Architect Finds Poetry—and Practicality—in Discarded Cargo Containers

Adam Kalkin’s Bernardsville home, affectionately known as Bunny Lane, is just one of several structures he’s built out of the large, corrugated-steel boxes.

cargo container home
For his Bunny Lane home, Kalkin put a two-story cottage inside a prefab airplane hangar. Courtesy of Peter Aaron/Otto
cargo container home

For his Bunny Lane home, Kalkin put a two-story cottage inside a prefab airplane hangar. Courtesy of Peter Aaron/Otto

Follow the wooded driveway to its end, and you arrive at an anomaly: In a grassy clearing ringed by tall oaks, an immense, silver box catches and amplifies the late-morning sun. Walk around the box, and a windowed wall offers you a voyeur’s view of rooms atop rooms and the furnishings that fill them: a desk, a divan, a standing lamp, a toilet. What’s most striking about the house—because it’s clear that this gleaming rectangle is a structure in which people live—is how comfortably it fits in to its wooded surroundings, heightening one’s awareness of leaves, bark and branches. 
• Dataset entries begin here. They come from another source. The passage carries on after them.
(** * winsystray: the tray-icon process of [main.go]

    A shallow embedding of [main.go].  The program is a sequence of calls
    into user32/shell32/kernel32 interleaved with console output, so every
    Go function becomes a computation in a small state-and-outcome monad:

    - the state holds the package-level variables ([hInst], [hWnd], [mu],
      [commands]), the [signals] channel captured by the goroutine, the
      state of the host OS, and the trace of everything the program did;
    - the outcome says whether the computation returned, ended the process
      ([os.Exit], [log.Fatal]) or is parked on a blocking operation;
    - the host OS is a [Gateway]: an arbitrary deterministic machine that
      answers each system call.  Theorems quantify over every gateway.

    System calls are atomic in this model.  A call during which the host
    re-enters the window procedure (the modal loop of [TrackPopupMenu], the
    messages [DestroyWindow] sends) is not unfolded; what the nested
    invocation does is what [wndProc] does from the state it finds, with
    the mutex held in the first case, and the statements about one
    invocation hold for every state for that reason. *)

From Stdlib Require Import ZArith List String Ascii Bool Lia.
Import ListNotations.
Open Scope string_scope.
Open Scope Z_scope.
Open Scope list_scope.

(** ** Constants (main.go, lines 20-68 and 365-374) *)

Definition WM_USER : Z := 0x0400.
Definition WM_TRAYICON : Z := WM_USER + 1.
Definition WM_COMMAND : Z := 0x0111.
Definition WM_RBUTTONDOWN : Z := 0x0204.
Definition WM_MOUSEMOVE : Z := 0x0200.
Definition WM_LBUTTONDOWN : Z := 0x0201.
Definition NIM_ADD : Z := 0x00000000.
Definition NIM_MODIFY : Z := 0x00000001.
Definition NIM_DELETE : Z := 0x00000002.
Definition NIF_ICON : Z := 0x00000002.
Definition NIF_MESSAGE : Z := 0x00000001.
Definition NIF_TIP : Z := 0x00000004.
Definition IDI_APPLICATION : Z := 32512.
Definition IDM_EXIT : Z := 0x0001.
Definition IDM_OPEN_UI : Z := 0x0002.
Definition WM_ENDSESSION : Z := 0x0016.
Definition WM_DESTROY : Z := 0x0002.
Definition WM_CLOSE : Z := 0x0010.
Definition WM_NULL : Z := 0x0000.
Definition WM_RBUTTONUP : Z := 0x0205.
Definition WM_LBUTTONUP : Z := 0x0202.
Definition WS_OVERLAPPEDWINDOW : Z := 0x00CF0000.
Definition CS_HREDRAW : Z := 0x0001.
Definition CS_VREDRAW : Z := 0x0002.
Definition COLOR_WINDOW : Z := 5.
Definition IDC_ARROW : Z := 32512.
Definition CW_USEDEFAULT : Z := Z.lnot 0x7fffffff.
Definition NIF_STATE : Z := 0x00000008.
Definition NIF_INFO : Z := 0x00000010.
Definition NIIF_NONE : Z := 0x00000000.
Definition NIS_HIDDEN : Z := 0x00000001.
Definition NIS_SHAREDICON : Z := 0x00000002.
Definition SW_HIDE : Z := 0.

Definition MF_STRING : Z := 0x00000000.
Definition MF_SEPARATOR : Z := 0x00000800.
Definition TPM_RIGHTALIGN : Z := 0x0008.
Definition TPM_BOTTOMALIGN : Z := 0x0020.
Definition TPM_RIGHTBUTTON : Z := 0x0002.
Definition TPM_NONOTIFY : Z := 0x0080.
Definition TPM_RETURNCMD : Z := 0x0100.
Definition TPM_LEFTALIGN : Z := 0x0000.

(** Capacity of the [commands] channel (line 238) and of the [signals]
    channel (line 240). *)
Definition COMMANDS_CAP : nat := 10.
Definition SIGNALS_CAP : nat := 1.

(** ** Machine integers

    [uintptr] is 64 bits wide on the windows/amd64 target; conversions
    between integer types wrap. *)

Definition uintptr (z : Z) : Z := z mod 2 ^ 64.

Definition int32 (z : Z) : Z :=
  let m := z mod 2 ^ 32 in
  if m <? 2 ^ 31 then m else m - 2 ^ 32.

Definition uint16 (z : Z) : Z := z mod 2 ^ 16.

(** [MAKEINTRESOURCE] (lines 16-18): the identifier reinterpreted as a
    pointer. *)
Definition MAKEINTRESOURCE (id : Z) : Z := uintptr id.

(** ** Data model *)

Record POINT := mkPOINT { X : Z; Y : Z }.
Lemma Read_outcome d s n :
  readable d s ->
  match Read d s n with
  | (s', ReadOk data) =>
      buffered s = data ++ buffered s' /\ (length data <= n)%nat /\ (n <> 0%nat -> data <> [])
  | (s', ReadErr e) =>
      buffered s = [] /\ readDone s = true /\ e = terminal_error (readErr s)
  | (s', ReadBlock) => buffered s = [] /\ readDone s = false
  | (s', ReadSpin) => False
  end.
Proof. intros Hr. unfold Read. apply Read_loop_spec; [done|lia|right; lia]. Qed.



(** A stream nobody marked done, in a session that is gone, spins: every
    round of the loop takes the [<-s.sess.done] case of the [select]. *)
Lemma Read_orphan_spins fuel s n :
  readDone s = false -> cur s = [] -> chunks s = [] ->
  Read_loop fuel true s n = (s, ReadSpin).
Proof.
  intros Hd Hc Hch. induction fuel as [|fuel IH]; [done|].
  cbn [Read_loop]. by rewrite Hc, Hch, Hd, orb_true_r.
Qed.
Welcome to Bunny Lane, the Bernardsville house architect Adam Kalkin built in 2000 for his family by enclosing a tiny, 19th-century, shingled cottage in a 100- by 33-foot prefab aircraft hangar. 

Kalkin, who grew up not far from here, liked the property for its proximity to his parents, its privacy, and the intriguing bit of history the cottage represented. 

While the less imaginative among us might simply have expanded the cottage, Kalkin figured an aircraft hangar would afford not just more room, but also, he says, “a voluminous space that you don’t normally get in a house, and verticality that you can play with.” 

Kalkin may well have meant that last bit literally. Inside the house, a climbing rope hangs from the 30-foot ceiling, descending almost to the cement floor, which on this day is cluttered with toys. (Kalkin and his wife share the house with their four children, ages 2–20.)  

Each of the nine rooms has two glass walls, one looking out at the woods, the other at the soaring interior space that surrounds the cottage. The resulting house is an interweaving of styles, each evoking a specific emotional response. Walking from that soaring great room into the diminutive cottage library, with its fireplace and book-lined walls, and then out into Kalkin’s long, broad-windowed office, is an invigorating, if dizzying, experience.

Bunny Lane—so dubbed by Kalkin’s daughter for the rabbits that regularly crisscross the drive—was the first home Kalkin built using large-scale industrial materials; in fact, he’s famous for his work with shipping containers—large, corrugated-steel boxes used to transport an array of goods around the world. Long intrigued by what he calls “the offcuts of the world, the things that are left over, the junk, the detritus,” Kalkin first noticed the containers as he drove from New York City to Bernardsville, along industrial sections of the New Jersey Turnpike.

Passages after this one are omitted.